Supplied records below:
(** C3.  The timer handler never sets the timer too late.  After its head, whichever task was chosen, Linux too, the
    timer is programmed, by more than the time it takes to program it, to a point no later than the resume time of any
    task that still waits and may preempt the chosen one, than the end of the chosen one's turn when it is under
    round robin, and than Linux's next tick when Linux is chosen; or the shot is
    marked to be served at once.  This is for times below the limit, and for a turn and a tick that did not end
    more than 2^30 counts ago. *)
Theorem timer_head_in_time s new s' :
  sched_pre s -> tun_ok (tun s) -> timer_head s = (new, s') ->
  (forall x, x ∈ timed s (cpuid s) -> schedlat (tasks s x) <= 0x40000000) ->
  let c := cpuid s in
  (0 < policy (tasks s' new) -> smp_time_h s' c - 2 ^ 30 <= yield_time (tasks s' new)) ->
  (priority (tasks s' new) = RT_SCHED_LINUX_PRIORITY -> smp_time_h s' c - 2 ^ 30 <= linux_time (smp_times s' c)) ->
  smp_time_h s' c = tsc s + smp_half_tick s c /\ tun s' = tun s /\
  forall D, deadline c new s' D -> D < RTAI_TIME_LIMIT -> covered c s' D.
Proof.
  intros Hpre Htun He Hlat c. revert He. unfold timer_head. fold c.
  set (s0 := SET_PEND_LINUX_TIMER_SHOT _).
  assert (same_chains c s s0 /\ smp_time_h s0 c = tsc s + smp_half_tick s c) as [Hs0 Ht0].
  { pose proof (SET_PEND_LINUX_only _ : timer_only _ s0) as Ho.
    split; [etrans; [|by apply timer_only_same]; done|].
    rewrite (to_time_h _ _ Ho). cbn. rewrite !fn_lookup_insert. done. }
  pose proof (timer_chosen s s0 Hpre Hs0 Ht0) as Hw. cbv zeta in Hw. fold c in Hw.
  destruct (TASK_TO_SCHEDULE _) as [n s3]. cbn [snd] in Hw. destruct Hw as (W5 & W2 & Htn & Hth & Hx3).
  pose proof (program_shot c n (set_shot 0 s3) W5) as Hp.
  pose proof (program_only c n (set_shot 0 s3)) as Ho. pose proof (program_linux_time c n (set_shot 0 s3) W5) as El.
  destruct (SET_NEXT_TIMER_SHOT n _) as [f1 s5].
  destruct (IF_GOING_TO_LINUX_CHECK_TIMER_SHOT n f1 s5) as [f2 s6]. cbv zeta in Hp.
  intros [= <- <-]. set (s' := FIRE_NEXT_TIMER_SHOT 0 f2 s6) in *.
  change (smp_times (set_shot 0 s3)) with (smp_times s3) in El, Hp. fold s' in El.
  change (tun (set_shot 0 s3)) with (tun s3) in Hp. rewrite Htn in Hp.
  change (smp_time_h (set_shot 0 s3)) with (smp_time_h s3) in Hp.
  specialize (Hp Htun (timed_ok_same c s3 (set_shot 0 s3) ltac:(done) W2)).
  assert (shot_fired (set_shot 0 s3) c = 0) as Hsf by (cbn; rewrite W5; by rewrite fn_lookup_insert). specialize (Hp Hsf).
  change (timed (set_shot 0 s3)) with (timed s3) in Hp. change (tasks (set_shot 0 s3)) with (tasks s3) in Hp.
  specialize (Hp ltac:(intros x Hx; destruct (Hx3 x Hx) as (Hin & -> & ?); auto)).
  assert (tasks s' = tasks s3 /\ timed s' = timed s3 /\ smp_time_h s' = smp_time_h s3 /\ tun s' = tun s3) as (H1 & H2 & H3 & H4)
    by (by destruct Ho).
  intros Hturn Hlinux. rewrite H1, H3 in Hturn, Hlinux.
  specialize (Hp Hturn). rewrite H3, Hth, H4. split; [done|]. split; [done|].
  rewrite El in Hlinux. pose proof (Hp Hlinux) as HD. intros D HDl. apply HD.
  destruct HDl as [x Hx Hxp|Hpol|Hpr]; rewrite ?H1, ?H2, ?El in *.
  - by apply (dl_task c n (set_shot 0 s3)).
  - by apply (dl_turn c n (set_shot 0 s3)).
  - by apply (dl_linux c n (set_shot 0 s3)).
Qed.
(* ===== verification/Tasks.v ===== *)
(** * Task creation, deletion and placement: sched.c. *)

From S2P Require Import Prelude Resume MbxRing Kernel Sched.

(** ** Which processor *)

(** The loop over the processors [i .. i + n - 1]. *)
Fixpoint min_tasks_loop (s : kst) (allowed : Z) (n i cpu : nat) (min : Z) : nat :=
  match n with
  | O => cpu
  | S n' =>
      if Z.testbit allowed (Z.of_nat i) && (tasks_per_cpu s i <? min)
      then min_tasks_loop s allowed n' (S i) i (tasks_per_cpu s i)
      else min_tasks_loop s allowed n' (S i) cpu min
  end.
Definition get_min_tasks_cpuid (allowed : Z) (s : kst) : nat :=
  min_tasks_loop s allowed (online_cpus (tun s) - 1) 1 0 (tasks_per_cpu s 0).
Definition CPUS_ALLOWED_ALL := 0xFF.

Definition pick_cpuid (c : nat) (s : kst) : nat :=
  if (online_cpus (tun s) <=? 1)%nat then 0%nat else c.

(** ** Creation *)

(** The fields both initialisations clear. *)
Definition clear_task (t : RT_TASK) : RT_TASK :=
  let t := set_magic RT_TASK_MAGIC t in
  let t := set_policy 0 t in
  let t := set_owndres 0 t in
  let t := set_running 0 t in
  let t := set_prio_passed_to NULL t in
  let t := set_period 0 t in
  let t := set_resume_time RTAI_TIME_LIMIT t in
  let t := set_periodic_resume_time RTAI_TIME_LIMIT t in
  let t := set_msg (Word 0) t in
  let t := set_retq_task NULL t in
  let t := set_proxy None t in
  let t := set_blocked_on NULL t in
  let t := set_unblocked 0 t in
  let t := set_resync_frame 0 t in
  set_ExitHook [] t.

(** The queues and links of a new task: empty, in no chain. *)
Definition clear_links (t : tid) (s : kst) : kst :=
  let s := qunlink t s in
  let s := qset (QMsg t) [] (qset (QRet t) [] s) in
  let s := tset set_msgq_task t (PTask t) s in
  tunlink t (runlink t s).

Definition count_task (c : nat) (n : Z) (s : kst) : kst :=
  set_tasks_per_cpu (<[c := tasks_per_cpu s c + n]> (tasks_per_cpu s)) s.
Definition link_task (t : tid) (c : nat) (s : kst) : kst :=
  set_tasklist (<[c := tasklist s c ++ [t]]> (tasklist s)) s.
Definition unlink_task (t : tid) (s : kst) : kst :=
  set_tasklist (fun c => unlink t (tasklist s c)) s.

(** [set_rtext]: the caller, Linux task [lnx], gets the task as its extension;
    [moved] tells whether Linux could move it to the processor and [has_mm]
    whether it is a user process. *)
Definition set_rtext (t : tid) (prio uses : Z) (sig : Z) (c : nat) (lnx : Z)
    (moved has_mm : bool) (s : kst) : Z * kst :=
  let c := pick_cpuid c s in
  if (magic (tasks s t) =? RT_TASK_MAGIC) || (NR_CPUS (tun s) <=? c)%nat || (prio <? 0) then
    (- EINVAL, s)
  else
    let s := tset set_uses_fpu t (if uses =? 0 then 0 else 1) s in
    let s := tset set_runnable_on_cpus t c s in
    let s := set_tasks (<[t := clear_task (tasks s t)]> (tasks s)) s in
    let s := clear_links t s in
    let s := tset set_signal t sig s in
    let s := tset set_force_soft t 0 s in
    let s := count_task c 1 s in
    let s := tset set_base_priority t (BASE_SOFT_PRIORITY + prio) s in
    let s := tset set_priority t (BASE_SOFT_PRIORITY + prio) s in
    let s := tset set_suspdepth t 0 (tset set_is_hard t 0 s) in
    let s := tset set_state t RT_SCHED_READY s in
    let s := set_tskext (<[lnx := Some t]> (tskext s)) s in
    let s := tset set_lnxtsk t (Some lnx) s in
    let s := if moved then s else tset set_runnable_on_cpus t (cpuid s) s in
    let s := tset set_schedlat t (if has_mm then UserLatency (tun s) else KernelLatency (tun s)) s in
    (0, link_task t c s).

(** The number of a task: the counter goes down by 16, the processor in the low bits. *)
Definition rt_set_task_pid (t : tid) (s : kst) : kst :=
  let s := set_rt_pid (rt_pid s - 0x10) s in
  tset set_tasktid t (rt_pid s + Z.of_nat (runnable_on_cpus (tasks s t))) s.

Definition rt_find_task_by_pid (pid : Z) (s : kst) : option tid :=
  list_find (fun t => tasktid (tasks s t) = pid) (tasklist s (Z.to_nat (Z.land pid 0xF))) ≫= fun p => Some p.2.

(** [rt_task_init_cpuid]; [stack] is what the stack allocation gives. *)
Definition rt_task_init_cpuid (t : tid) (rt_thread data : Z) (stack : option Z)
    (prio uses sig : Z) (c : nat) (s : kst) : Z * kst :=
  let c := pick_cpuid c s in
  if (magic (tasks s t) =? RT_TASK_MAGIC) || (NR_CPUS (tun s) <=? c)%nat || (prio <? 0) then
    (- EINVAL, s)
  else match stack with
  | None => (- ENOMEM, s)
  | Some _ =>
    let s := tset set_uses_fpu t (if uses =? 0 then 0 else 1) s in
    let s := tset set_runnable_on_cpus t c s in
    let s := count_task c 1 s in
    let s := set_tasks (<[t := clear_task (tasks s t)]> (tasks s)) s in
    let s := tset set_suspdepth t 1 s in
    let s := tset set_state t (Z.lor RT_SCHED_SUSPENDED RT_SCHED_READY) s in
    let s := tset set_is_hard t 1 s in
    let s := tset set_lnxtsk t None s in
    let s := tset set_base_priority t prio s in
    let s := tset set_priority t prio s in
    let s := clear_links t s in
    let s := tset set_signal t sig s in
    let s := tset set_max_msg_size t (rt_thread, data) s in
    let s := tset set_schedlat t (KernelLatency (tun s)) s in
    let s := link_task t c s in
    (0, rt_set_task_pid t s)
  end.

Definition rt_task_init (t : tid) (rt_thread data : Z) (stack : option Z)
    (prio uses sig : Z) (s : kst) : Z * kst :=
  rt_task_init_cpuid t rt_thread data stack prio uses sig
    (get_min_tasks_cpuid CPUS_ALLOWED_ALL s) s.

(** ** Moving a task *)

Definition rt_set_runnable_on_cpuid (t : tid) (c : nat) (s : kst) : kst :=
  match lnxtsk (tasks s t) with
  | Some _ => s
  | None =>
    let c := if (NR_CPUS (tun s) <=? c)%nat then get_min_tasks_cpuid CPUS_ALLOWED_ALL s else c in
    let conv z := rtai_llimd z (TIMER_FREQ (tun s)) (clock_freq (tun s)) in
    let s := tset set_period t (conv (period (tasks s t))) s in
    let s := tset set_resume_time t (conv (resume_time (tasks s t))) s in
    let s := tset set_periodic_resume_time t (conv (periodic_resume_time (tasks s t))) s in
    let s := unlink_task t s in
    let s := if has (state (tasks s t)) RT_SCHED_DELAYED
             then enq_timed_task t (tset set_runnable_on_cpus t c (rem_timed_task t s))
             else tset set_runnable_on_cpus t c s in
    link_task t c s
  end.

(** The mask of the online processors, [cpu_online_map]. *)
Definition cpu_online_map (s : kst) : Z := Z.ones (Z.of_nat (online_cpus (tun s))).
(** [ffnz]: the lowest set bit, by trying the bits from 0. *)
Fixpoint ffnz_from (n i : nat) (m : Z) : nat :=
  match n with
  | O => i
  | S n' => if Z.testbit m (Z.of_nat i) then i else ffnz_from n' (S i) m
  end.
Definition ffnz (m : Z) : nat := ffnz_from 64 0 m.

Definition rt_set_runnable_on_cpus (t : tid) (run_on : Z) (s : kst) : kst :=
  match lnxtsk (tasks s t) with
  | Some _ => s
  | None =>
    let run_on := Z.land run_on (cpu_online_map s) in
    let c := get_min_tasks_cpuid CPUS_ALLOWED_ALL s in
    rt_set_runnable_on_cpuid t (if Z.testbit run_on (Z.of_nat c) then c else ffnz run_on) s
  end.

(** ** Rate monotonic priorities: [rt_spv_RMS] *)

(** The inner loop: the first periodic task of the least period below [per]. *)
Fixpoint rms_pick (s : kst) (l : list tid) (h : option tid) (per : Z) : option tid :=
  match l with
  | [] => h
  | t :: l' =>
      let tk := tasks s t in
      if (0 <=? priority tk) && (0 <=? policy tk) && negb (period tk =? 0) && (period tk <? per)
      then rms_pick s l' (Some t) (period tk) else rms_pick s l' h per
  end.
(** The outer loop, one turn per task of the list [it]. *)
Fixpoint rms_loop (l it : list tid) (prio : Z) (s : kst) : kst :=
  match it with
  | [] => s
  | _ :: it' =>
      match rms_pick s l None RTAI_TIME_LIMIT with
      | Some h => rms_loop l it' (prio + 1) (tset set_base_priority h prio (tset set_priority h (-1) s))
      | None => s
      end
  end.
Fixpoint rms_restore (l : list tid) (s : kst) : kst :=
  match l with
  | [] => s
  | t :: l' => rms_restore l'
      (if priority (tasks s t) <? 0 then tset set_priority t (base_priority (tasks s t)) s else s)
  end.
Definition rt_spv_RMS (c : Z) (s : kst) : kst :=
  let c := if (c <? 0) || (Z.of_nat (online_cpus (tun s)) <=? c) then cpuid s else Z.to_nat c in
  let l := tasklist s c in
  rms_restore l (rms_loop l l 0 s).

(** ** Deletion *)

Definition call_exit_handlers (t : tid) (s : kst) : kst :=
  let s := set_exit_calls (rev (ExitHook (tasks s t)) ++ exit_calls s) s in
  tset set_ExitHook t [] s.
(** [set_exit_handler]; the allocation of the hook is the caller's [ok]. *)
Definition set_exit_handler (t : tid) (f arg1 arg2 : Z) (ok : bool) (s : kst) : bool * kst :=
  if negb (magic (tasks s t) =? RT_TASK_MAGIC) then (false, s)
  else if negb ok then (false, s)
  else (true, tset set_ExitHook t ((f, arg1, arg2) :: ExitHook (tasks s t)) s).

(** [++sem->count > 1 && sem->type]: a waiter that goes away gives its unit back. *)
Definition sem_giveback (m : semid) (s : kst) : kst :=
  let n := count (sems s m) + 1 in
  sset set_count m (if (1 <? n) && negb (semtype (sems s m) =? 0) then 1 else n) s.

(** A waiter of a deleted task wakes with [RTP_OBJREM]. *)
Definition wake_objrem (mask : Z) (s : kst) (t : tid) : kst :=
  let s := (unblock mask t (rem_timed_task t s)).2 in
  tset set_blocked_on t RTP_OBJREM s.

Section delete.
(** [sched_sem_signal]: [rt_sem_signal], found through the function table. *)
Context (sem_signal : semid -> kst -> res kst Z).

(** What the deleted task was blocked on. *)
Definition clr_blocked (t : tid) (s : kst) : res kst unit :=
  let st := state (tasks s t) in
  if is_null (blocked_on (tasks s t)) then Done tt s
  else if has st (Z.lor RT_SCHED_SEMAPHORE (Z.lor RT_SCHED_SEND (Z.lor RT_SCHED_RPC RT_SCHED_RETURN))) then
    let s := qunlink t s in
    if has st RT_SCHED_SEMAPHORE then
      match blocked_on (tasks s t) with
      | PQueue (QSem m) => Done tt (sem_giveback m s)
      | _ => Fault s  (* not a SEM *)
      end
    else Done tt s
  else if has st RT_SCHED_MBXSUSP then
    match blocked_on (tasks s t) with
    | PMbx m =>
        let s := mset set_waiting_task m None s in
        sched* s := sem_signal (if frbs (mbxbuffer (mbxs s m)) =? 0 then SndSem m else RcvSem m) s in
        Done tt s
    | _ => Fault s
    end
  else Done tt s.

Definition clr_rtext (t : tid) (s : kst) : res kst Z :=
  if negb (magic (tasks s t) =? RT_TASK_MAGIC)
     || (priority (tasks s t) =? RT_SCHED_LINUX_PRIORITY) then Done (- EINVAL) s
  else
    let cur := rt_current s in
    if negb (task_owns_sems t s) || same t cur
       || (priority (tasks s cur) =? RT_SCHED_LINUX_PRIORITY) then
      let s := call_exit_handlers t s in
      let s := rem_timed_task t s in
      sched* s := clr_blocked t s in
      let s := foldl (wake_objrem (Z.lor RT_SCHED_SEND (Z.lor RT_SCHED_RPC RT_SCHED_DELAYED)))
                 s (queues s (QMsg t)) in
      let s := foldl (wake_objrem (Z.lor RT_SCHED_RETURN RT_SCHED_DELAYED)) s (queues s (QRet t)) in
      let s := unlink_task t s in
      let c := runnable_on_cpus (tasks s t) in
      let s := if same (fpu_task s c) t then set_fpu_task (<[c := Linux c]> (fpu_task s)) s else s in
      let s := match lnxtsk (tasks s t) with
               | None => set_frstk (t :: frstk s) s | Some _ => s end in
      let s := tset set_magic t 0 s in
      let s := rem_ready_task t s in
      let s := tset set_state t 0 s in
      let s := count_task c (-1) s in
      if same t cur then sched* s := rt_schedule s in Done 0 s else Done 0 s
    else Done 0 (tset set_suspdepth t RT_RESEM_SUSPDEL s).

Definition rt_task_delete (t : tid) (s : kst) : res kst Z :=
  sched* s := clr_rtext t s in Done 0 s.
End delete.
End of Supplied records.
Go back to the start of the listing above. Reproduce each line exactly, ending with the line that contains "(0 < policy".

(** C3.  The timer handler never sets the timer too late.  After its head, whichever task was chosen, Linux too, the
    timer is programmed, by more than the time it takes to program it, to a point no later than the resume time of any
    task that still waits and may preempt the chosen one, than the end of the chosen one's turn when it is under
    round robin, and than Linux's next tick when Linux is chosen; or the shot is
    marked to be served at once.  This is for times below the limit, and for a turn and a tick that did not end
    more than 2^30 counts ago. *)
Theorem timer_head_in_time s new s' :
  sched_pre s -> tun_ok (tun s) -> timer_head s = (new, s') ->
  (forall x, x ∈ timed s (cpuid s) -> schedlat (tasks s x) <= 0x40000000) ->
  let c := cpuid s in
  (0 < policy (tasks s' new) -> smp_time_h s' c - 2 ^ 30 <= yield_time (tasks s' new)) ->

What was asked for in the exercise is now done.